To Issue 173
Citation: Cepok M-B, “A Sticky Issue: Transforming Oily Plant Extracts into Solid Oral Dosage Forms”. ONdrugDelivery, Issue 173 (May/Jun 2025), pp 16–20.
Dr Maj-Britt Cepok discusses the increasing prevalence of plant extracts in the oral solid dosage market, considering how the common physical properties of these ingredients can both provide benefits and pose a challenge to formulators looking to capitalise on this rapidly growing market segment.
In numerous pharmaceutical and nutraceutical dosage forms, plant extracts have gained significance as key ingredients. However, they can have sticky or oily characteristics that make them challenging to incorporate into solid formats, such as tablets and capsules. When it comes to oral solid dosage (OSD) forms containing phytopharmaceuticals, production hurdles such as compressibility must be overcome. As such, the creation of specific excipients, such as an agglomerated isomalt that acts as a filler-binder, has become a necessity.
“THE PRINCIPAL DRIVERS FOR THIS GROWTH INCLUDE THE INCREASING HEALTH-CONSCIOUS CONSUMER BASE AND THE RISE OF CLEAN-LABEL TRENDS IN THE PHARMACEUTICAL, FOOD AND BEVERAGE INDUSTRIES.”
MARKET DYNAMICS
Herbal extracts are concentrated forms of plant materials that contain beneficial compounds, such as phytochemicals, flavonoids, alkaloids and essential oils. According to Precedence Research, the global herbal extract market size is predicted to increase from US$48.9 billion (£37 billion) in 2025 to approximately $103.6 billion by 2034, expanding at a compound annual growth rate of 8.69% from 2025 to 2034.1 The principal drivers for this growth include the increasing health-conscious consumer base and the rise of clean-label trends in the pharmaceutical, food and beverage industries.
By region, Asia-Pacific generated more than 53% of the revenue share in 2024 and is expected to sustain this position during the 2025–2034 forecast period. Countries such as China, India, Japan and South Korea have a long history of traditional medicine practices that utilise herbal extracts. These geographies boast a wealth of knowledge and expertise when it comes to identifying, cultivating and processing medicinal plants.

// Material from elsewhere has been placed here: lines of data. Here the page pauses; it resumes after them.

(* ===== verification/RxFrames.v ===== *)
(** [rx/main.c] on a run of frames: one sent whole is played like one sent
    slice by slice ([RxMain]), and the loop is ready for the next. *)

From S2P Require Import Prelude ChunkHdr Chunker Reassembly AnnexB ClockSync CtrlMsg SidecarSrv TimingSei RtpH265 Packetizer RxMain.
#[local] Open Scope Z_scope.

Section whole.
Context {P : Type} `{HP : Packetizer P} `{HS : !PacketizerSpec P}.
Context (sei_on : bool) (sq fl pts n : Z) (cs : list chunk).
Hypothesis Hsq : 0 <= sq < 65536.
Hypothesis Hfl : 0 <= fl < 64.
Hypothesis Hcs : frame_chunks cs sq n pts fl.
Hypothesis Hn : n = zlen cs.
Hypothesis Hvideo : Forall (fun c => codec c.1 = AR8030_CHUNK_CODEC_H265) cs.
Implicit Types st : rx_state P.

(** [k] chunks of the frame are in. *)
Definition collecting st (k : Z) (bytes : list Z) : Prop :=
  (k = 0 /\ bytes = [] /\ (r_active (rx_reasm st) = false \/ sq <> r_frame_seq (rx_reasm st))) \/
  (0 < k /\ in_frame (rx_reasm st) sq n pts fl k bytes /\ rx_fwd_off st = 0 /\ rx_fwd_vcl st = false).

Lemma rx_chunk_whole st now (pre : list chunk) c suf :
  cs = pre ++ c :: suf -> collecting st (zlen pre) (concat (snd <$> pre)) ->
  zlen (concat (snd <$> cs)) <= r_cap (rx_reasm st) < 2 ^ 32 ->
  exists st', fed sq fl pts st st' (zlen pre + 1) (concat (snd <$> pre) ++ c.2) 0 false true /\
    (suf <> [] -> collecting st' (zlen pre + 1) (concat (snd <$> pre) ++ c.2)) /\
    (rx_chunk sei_on now c st).2 = match suf with [] => rx_finish_frame sei_on now st' | _ => st' end.
Proof using Hsq Hcs Hn Hvideo.
  intros Heq Hst Hcap; pose proof (fc_len _ _ _ _ _ Hcs) as Hlen; pose proof (zlen_nonneg pre); pose proof (zlen_nonneg suf).
  destruct (fc_chunk _ _ _ _ _ Hcs (length pre) c) as (Hs & Hi & Hp & Hf & He & Hc);
    [subst cs; rewrite lookup_app_r by lia; by rewrite Nat.sub_diag|].
  assert (Hco : codec c.1 = AR8030_CHUNK_CODEC_H265) by (rewrite Heq in Hvideo; apply Forall_app in Hvideo as [_ Hv]; by apply Forall_cons_1 in Hv as [? _]).
  change (Z.of_nat (length pre)) with (zlen pre) in *; assert (Hz : zlen cs = zlen pre + 1 + zlen suf) by (rewrite Heq, zlen_app, zlen_cons; lia).
  pose proof (payload_total pre c suf) as Htot; rewrite <- Heq in Htot.
  assert (Hnz : n <> 0) by lia; rewrite (proj2 (Z.eqb_neq n 0)) in He by done; cbn [andb] in He.
  assert (Hcc : chunk_count c.1 = n) by (rewrite Hc, Hn; by destruct (_ =? _)).
  set (k := zlen pre) in *; set (bytes := concat (snd <$> pre)) in *; unfold rx_chunk; rewrite Hco; cbn [snd]; unfold rx_video.
  change (AR8030_CHUNK_CODEC_H265 =? AR8030_CHUNK_CODEC_CTRL) with false.
  change (AR8030_CHUNK_CODEC_H265 =? AR8030_CHUNK_CODEC_SIDECAR) with false; cbv iota; cbn [negb snd].
  assert (Hin : exists r0, ar8030_reassembly_feed (rx_reasm st) c.1 c.2 = feed_chunk r0 c.1 c.2 /\
    r_cap r0 = r_cap (rx_reasm st) /\ in_frame r0 sq n pts fl k bytes).
  { destruct Hst as [(-> & -> & Hnew)|(Hk0 & Hin & _)].
    - destruct (feed_start (rx_reasm st) c.1 c.2) as (r0 & E & Hcap0 & Hin); [by rewrite Hs|done|].
      exists r0; split_and!; [done|done|]; by rewrite He, Hs, Hp, Hf, Hcc in Hin.
    - exists (rx_reasm st); split_and!; [|done|done]; apply feed_same; destruct Hin; congruence. }
  destruct Hin as (r0 & -> & Hcap0 & Hin).
  destruct (feed_chunk_extend r0 c.1 c.2 _ _ _ _ _ _ Hin Hi) as (r' & -> & Hcap' & Hb & Hsq' & Hp' & Hf' & Ha & Hnx & Hni); [lia| |lia|].
  { by rewrite (proj2 (Z.eqb_neq n 0)). }
  rewrite (proj2 (Z.eqb_neq n 0)) in Hni |- * by done; cbn [andb orb] in *.
  assert (Ht : rx_taken r' c.1 = true).
  { unfold rx_taken; rewrite Ha, Hsq', Hs, Hnx, Hi, (u16_id (k + 1)), !Z.eqb_refl by lia; done. }
  rewrite Ht, Hi; cbn [andb]; set (st1 := if k =? 0 then rx_set_fwd 0 false (rx_set_reasm r' st) else rx_set_reasm r' st).
  assert (Hst1 : rx_same st st1 /\ rx_rtp st1 = rx_rtp st /\ rx_fwd_off st1 = 0 /\ rx_fwd_vcl st1 = false /\ rx_reasm st1 = r').
  { subst st1; destruct Hst as [(-> & _)|(Hk0 & _ & Hoff & Hvcl)].
    - cbn [Z.eqb]; split_and!; try done; constructor; try done; cbn [rx_reasm rx_set_reasm rx_set_fwd]; congruence.
    - rewrite (proj2 (Z.eqb_neq k 0)) by lia; split_and!; try done; constructor; try done; cbn [rx_reasm rx_set_reasm]; congruence. }
  destruct Hst1 as (S1 & S2 & S3 & S4 & S5); exists st1; split; [|split].
  - unfold fed; rewrite S5; by split_and!.
  - intros Hsuf; right; rewrite S5; split_and!; try done; [lia|]; apply Hni; apply Z.eqb_neq.
    assert (0 < zlen suf) by (destruct suf as [|c2 suf]; [done|rewrite zlen_cons; pose proof (zlen_nonneg suf); lia]); lia.
  - destruct suf as [|c2 suf].
    + change (zlen (@nil chunk)) with 0 in Hz; rewrite (proj2 (Z.eqb_eq (k + 1) n)) by lia; done.
    + rewrite zlen_cons in Hz; pose proof (zlen_nonneg suf).
      rewrite (proj2 (Z.eqb_neq (k + 1) n)) in Hni |- * by lia; change (bool_int false =? 0) with true; cbv iota.
      unfold rx_forward_slice; rewrite S5, (if_cnt _ _ _ _ _ _ _ (Hni eq_refl)), (proj2 (Z.eqb_neq n 0)) by done; done.
Qed.

Lemma collecting_other st st' k bytes : collecting st k bytes -> rx_other st st' -> collecting st' k bytes.
Proof.
  intros Hst (_ & Hr & _ & Ho & Hv); destruct Hst as [(-> & -> & Hnew)|(Hk & Hin & Hoff & Hvcl)]; [left|right];
    rewrite ?Hr, ?Ho, ?Hv; by split_and!.
Qed.

Lemma rx_run_collect : forall tcs pre suf st,
  cs = pre ++ suf -> suf <> [] -> filter is_video (snd <$> tcs) = suf ->
  collecting st (zlen pre) (concat (snd <$> pre)) -> zlen (concat (snd <$> cs)) <= r_cap (rx_reasm st) < 2 ^ 32 ->
  exists st1 now tl, fed sq fl pts st st1 n (concat (snd <$> cs)) 0 false true /\ filter is_video (snd <$> tl) = [] /\
    rx_run sei_on tcs st = rx_run sei_on tl (rx_finish_frame sei_on now st1).
Proof using Hsq Hcs Hn Hvideo.
  induction tcs as [|[now c] tcs IH]; intros pre suf st Heq Hne Hf Hst Hcap; [by destruct suf|].
  cbn [fmap list_fmap snd] in Hf; rewrite list.filter_cons in Hf; destruct (decide (is_video c)) as [Hc|Hc].
  - subst suf; destruct (rx_chunk_whole st now pre c _ Heq Hst Hcap) as (st1 & Hfed & Hcol & E).
    assert (Hcat : concat (snd <$> pre) ++ c.2 = concat (snd <$> (pre ++ [c]))) by (rewrite fmap_app, concat_app; simpl; by rewrite app_nil_r).
    assert (Hz : zlen pre + 1 = zlen (pre ++ [c])) by (by rewrite zlen_app).
    rewrite Hcat, Hz in *; destruct (filter is_video (snd <$> tcs)) as [|c2 suf] eqn:Es.
    + exists st1, now, tcs; rewrite Hn, Heq; split_and!; [exact Hfed|done|]; unfold rx_run; cbn [fold_left fst snd]; by rewrite E.
    + destruct (IH (pre ++ [c]) (c2 :: suf) st1) as (st2 & now2 & tl & Hfed2 & Htl & Hrun); try done.
      * by rewrite <- app_assoc.
      * by apply Hcol.
      * destruct Hfed as (Hs & _); by rewrite (rs_cap _ _ Hs).
      * exists st2, now2, tl; split_and!; [|done|unfold rx_run in *; cbn [fold_left fst snd]; by rewrite E].
        destruct Hfed as (S1 & R1 & _), Hfed2 as (S2 & R2 & G); split; [by eapply rx_same_trans|split; [congruence|exact G]].
  - pose proof (rx_chunk_other sei_on now c st Hc) as Hot.
    destruct (IH pre suf (rx_chunk sei_on now c st).2 Heq Hne Hf) as (st2 & now2 & tl & Hfed2 & Htl & Hrun).
    + by eapply collecting_other.
    + destruct Hot as (Hs & _); by rewrite (rs_cap _ _ Hs).
    + exists st2, now2, tl; split_and!; [|done|unfold rx_run in *; by cbn [fold_left fst snd]].
      destruct Hot as (S1 & _ & R1 & _), Hfed2 as (S2 & R2 & G); split; [by eapply rx_same_trans|split; [congruence|exact G]].
Qed.

(** A frame sent whole is handed to the player as one picture. *)
Lemma rx_run_whole nals tcs st :
  cs <> [] -> filter is_video (snd <$> tcs) = cs -> concat (snd <$> cs) = annexb nals -> part_ok nals ->
  r_active (rx_reasm st) = false \/ sq <> r_frame_seq (rx_reasm st) -> pk_ready (rx_rtp st) -> 0 <= cs_n (rx_sync st) ->
  zlen (annexb nals) <= r_cap (rx_reasm st) -> r_cap (rx_reasm st) + TIMING_SEI_NAL_MAX < 2 ^ 31 ->
  exists pre msg post, snd <$> nals = pre ++ post /\
    timing_msg sei_on sq st (rx_sync (rx_run sei_on tcs st)) (existsb (fun n => nal_type n <=? 31) pre) msg /\
    rx_player (rx_run sei_on tcs st) = player_add (rx_player st) (pre ++ msg ++ post) true /\
    finished sq st (rx_run sei_on tcs st).
Proof using Hsq Hfl Hcs Hn Hvideo.
  intros Hne Hf Hd Hp Hnew Hr Hcn Hcap H31; change TIMING_SEI_NAL_MAX with 82 in H31.
  destruct (rx_run_collect tcs [] cs st) as (st1 & now & tl & Hfed & Htl & ->); try done; [by left|rewrite Hd; lia|].
  rewrite Hd in Hfed; change (annexb nals) with ([] ++ annexb nals) in Hfed; change 0 with (zlen (@nil Z)) in Hfed.
  destruct (rx_finish_ok sei_on sq fl pts 1 ltac:(done) Hfl Hsq st st1 now _ [] nals false Hfed Hr Hp) as (pre & msg & post & E1 & E2 & E3 & E4 & E5); [done| |].
  { change TIMING_SEI_NAL_MAX with 82; cbn [app]; lia. }
  set (st2 := rx_finish_frame sei_on now st1) in *; pose proof (rx_run_other sei_on tl st2 Htl) as Hot.
  exists pre, msg, post; rewrite E3; refine (conj E1 (conj _ (conj _ (finished_other _ _ _ _ E5 Hot)))).
  - apply (timing_msg_other _ _ _ st2); try done; destruct Hfed as (Hs & _); destruct (rs_sync _ _ Hs Hcn) as [Hn1 _].
    by unfold st2; rewrite (rx_finish_sync sei_on now st1).
  - destruct Hot as (_ & _ & Hrtp & _); unfold rx_player in *; by rewrite Hrtp.
Qed.
End whole.

(** The clock estimate's window only grows or starts again, whatever comes. *)
Lemma rx_run_sync {P} `{Packetizer P} sei_on tcs : forall (st : rx_state P),
  0 <= cs_n (rx_sync st) -> 0 <= cs_n (rx_sync (rx_run sei_on tcs st)).
Proof.
  induction tcs as [|[now c] tcs IH]; intros st Hn; [done|]; apply IH; cbn [fst snd].
  destruct (decide (is_video c)) as [Hc|Hc]; [|by apply (rs_sync _ _ (proj1 (rx_chunk_other sei_on now c st Hc)))].
  unfold is_video in Hc; unfold rx_chunk; rewrite Hc; cbn; unfold rx_video.
  destruct (ar8030_reassembly_feed _ _ _) as [ret r]; set (taken := rx_taken r c.1).
  destruct (ret =? 0); [unfold rx_forward_slice; destruct (_ && _ && _ && _); cbn [rx_set_fwd rx_sync]; rewrite ?rx_send_sync|
                        rewrite rx_finish_sync]; by destruct (_ && _).
Qed.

North America is another fast-growing region in the herbal extract market; it is actively involved in research and innovation related to botanical extracts. Academic institutions, research organisations and companies in this area are conducting studies on their medicinal properties, efficacy and safety. Globally, in terms of the use of herbal extracts in different types of products, the pharmaceutical and dietary supplement industries accounted for the biggest market share (37%) in 2024, compared with 34% in foods and 19% in cosmetics, respectively.1
Michael Black, Head of Sales, Pharma, at BENEO, comments: “The rising application of herbal extracts is being driven by consumer demand for natural and functional ingredients, the growth of nutraceuticals and functional foods, scientific research supporting health claims and the trend toward customisation and personalisation. Furthermore, herbal extracts derived from plant sources are seen to be natural ingredients that align with ongoing clean-label trends.”

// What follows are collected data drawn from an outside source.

(* ===== verification/RetxEvent.v ===== *)
(** [common/ar8030_retx_event.h]: the chip's retransmission record and the
    edge it stands for. *)

From S2P Require Import Prelude.
#[local] Open Scope Z_scope.

Definition AR8030_RETX_EVENT_LEN : Z := 0x88.

(** [ar8030_retx_state_t] *)
Record retx_state := mk_retx {
  rt_bits : Z;
  rt_pos : Z;
  rt_busy_on : Z;
  rt_conti_on : Z;
  rt_win : Z;
  rt_busy : Z;
  rt_idle : Z;
  rt_conti_busy : Z;
  rt_conti_idle : Z
}.

(** [None] for the C result -1; [arg] is [None] for a null pointer. *)
Definition ar8030_retx_event_decode (arg : option (list Z)) : option retx_state :=
  match arg with
  | None => None
  | Some p =>
      let st := mk_retx (le_dec (zslice 0 4 p)) (byte_at p 4) (byte_at p 5) (byte_at p 6) (byte_at p 8) (byte_at p 9)
                  (byte_at p 10) (byte_at p 11) (byte_at p 12) in
      if (1 <? rt_busy_on st) || (1 <? rt_conti_on st) || (rt_win st =? 0) || (rt_win st <=? rt_pos st) then None
      else Some st
  end.

Definition ar8030_retx_event_rising (prev cur : retx_state) : bool :=
  if (rt_busy_on cur =? rt_busy_on prev) && (rt_conti_on cur =? rt_conti_on prev) then
    negb (rt_busy_on cur =? 0) || negb (rt_conti_on cur =? 0)
  else (negb (rt_busy_on cur =? 0) && (rt_busy_on prev =? 0))
       || (negb (rt_conti_on cur =? 0) && (rt_conti_on prev =? 0)).

(** ** The chip's side: a window of super-frames *)

(** The two flags the chip keeps. *)
Definition chip_flags := (bool * bool)%type.

(** A flag change never mixes a rising and a falling edge. *)
Definition one_edge (f g : chip_flags) : Prop :=
  f <> g /\ ~ ((f.1 = false /\ g.1 = true /\ f.2 = true /\ g.2 = false) \/
               (f.1 = true /\ g.1 = false /\ f.2 = false /\ g.2 = true)).

(** Pressure rose. *)
Definition rose (f g : chip_flags) : Prop := (f.1 = false /\ g.1 = true) \/ (f.2 = false /\ g.2 = true).

(** A record the firmware sends with flags [f]. *)
Record record_of (f : chip_flags) (p : list Z) : Prop := {
  ro_bytes : bytes_ok p;
  ro_len : zlen p = AR8030_RETX_EVENT_LEN;
  ro_busy : byte_at p 5 = bool_int f.1;
  ro_conti : byte_at p 6 = bool_int f.2;
  ro_win : byte_at p 4 < byte_at p 8
}.

Section retx.

Lemma decode_record f p : record_of f p ->
  exists st, ar8030_retx_event_decode (Some p) = Some st /\ rt_busy_on st = bool_int f.1 /\ rt_conti_on st = bool_int f.2
    /\ rt_win st = byte_at p 8 /\ rt_bits st = le_dec (zslice 0 4 p).
Proof.
  intros [Hb _ H5 H6 Hw]; pose proof (byte_at_ok p 4 Hb) as H4; unfold byte_ok in H4; unfold ar8030_retx_event_decode.
  cbn [rt_busy_on rt_conti_on rt_win rt_pos]; rewrite H5, H6.
  replace ((1 <? bool_int f.1) || (1 <? bool_int f.2) || (byte_at p 8 =? 0) || (byte_at p 8 <=? byte_at p 4)) with false.
  { eexists; split_and!; [reflexivity|reflexivity..]. }
  symmetry; repeat (apply orb_false_iff; split); destruct f as [[] []]; cbn; lia.
Qed.

(** Every record the firmware sends is taken, and an event counts as
    rising pressure exactly when a flag rose since the previous one, for every
    change the chip makes (it never mixes edges): a recovery is not taken for
    a fade.  When the previous record is stale (the flags have not changed),
    any flag set counts. *)
Theorem retx_event_edges f g p q :
  record_of f p -> record_of g q ->
  exists prev cur, ar8030_retx_event_decode (Some p) = Some prev /\ ar8030_retx_event_decode (Some q) = Some cur /\
    (one_edge f g -> (ar8030_retx_event_rising prev cur = true <-> rose f g) /\
                     (ar8030_retx_event_rising prev cur = false <-> rose g f)) /\
    (f = g -> ar8030_retx_event_rising prev cur = g.1 || g.2).
Proof.
  intros Hp Hq; apply decode_record in Hp as (prev & E1 & B1 & C1 & _); apply decode_record in Hq as (cur & E2 & B2 & C2 & _).
  exists prev, cur; split_and!; [done|done| |]; unfold ar8030_retx_event_rising, one_edge, rose; rewrite B1, B2, C1, C2.
  - destruct f as [[] []], g as [[] []]; cbn; intros [Hne Hmix]; intuition congruence.
  - intros <-; destruct f as [[] []]; done.
Qed.
End retx.

(** A record as the Ascent air sends it: two retransmitted super-frames. *)
Definition demo_record (busy conti : Z) : list Z :=
  [3; 0; 0; 0; 2; busy; conti; 0; 10; 6; 4; 2; 0] ++ replicate 123 0.

Lemma demo_record_ok b c : record_of (b, c) (demo_record (bool_int b) (bool_int c)).
Proof. destruct b, c; constructor; try (vm_compute; reflexivity); apply (bool_decide_unpack _); vm_compute; done. Qed.

Lemma retx_event_edges_witness :
  exists prev cur, ar8030_retx_event_decode (Some (demo_record 0 0)) = Some prev /\
    ar8030_retx_event_decode (Some (demo_record 0 1)) = Some cur /\ ar8030_retx_event_rising prev cur = true.
Proof.
  destruct (retx_event_edges (false, false) (false, true) (demo_record 0 0) (demo_record 0 1)
    (demo_record_ok false false) (demo_record_ok false true)) as (prev & cur & E1 & E2 & H & _).
  exists prev, cur; split; [exact E1|split; [exact E2|]]; apply H; [|right; split; reflexivity].
  split; [congruence|]; cbn; intuition congruence.
Defined.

FORMULATION CONSIDERATIONS
“When incorporating plant extracts, there are generally two main hurdles — of a technical and sensorial nature — to overcome. From a technical perspective, plant extracts are often difficult to compress and sensitive to moisture. Another prevalent issue is achieving the desired dose in an acceptable tablet size,” observes Michael Black. Working with hygroscopic materials can create challenges with storage and stability. The inclusion of a low-hygroscopic excipient with a suitably high dissolution rate could eliminate the need for super-disintegrants, which are also hygroscopic. Similarly, temperature and humidity are critical parameters when working with herbal extracts. Under suboptimal conditions, they can become sticky, which is a technical disadvantage, and subsequently degrade (Figure 1).
Figure 1: From a technical perspective, plant extracts are often difficult to compress and sensitive to moisture.
Further work by Carpanzano et al has also identified hurdles that must be overcome when processing oily or greasy substances into tablets or capsules.2 Notable obstacles include adhesion to processing equipment, oil migration or leaching during storage or compression and incompatibility with conventional excipients. Among other criteria, the material to be compressed must be free-flowing and, most importantly, must possess sufficient cohesiveness to ensure that the OSD form remains intact after compression. In addition, material flowability and lubricity are crucial for uniform die filling and easy ejection of the compressed material from punch faces. Numerous solutions — and their limitations — have been attempted and recorded, such as using porous carriers or simply forming an admixture with powders.2 However, the ensuing outcomes most often resulted in suboptimal dosage form, stability or uniformity.
Tablet formulation methods are used to impart desirable characteristics to materials being compressed into solid dosage forms. Typically, the material to be compressed comprises one or more excipients; as such, lubricants, diluents, binders and disintegrants are commonly added to improve flow, bulk, cohesion and disintegration rates. Oily drugs, or those that dissolve in oil, are usually made into soft gel capsules. Although many commonly used excipients can absorb oils or oily drugs, they can only absorb a limited amount when the goal is to manufacture tablets. Many of these excipients don’t retain the oil sufficiently to prevent partial loss during the compression process (Figure 2).2
Figure 2: The development of oral solid dosage forms with plant extracts requires a high level of technological and formulation expertise.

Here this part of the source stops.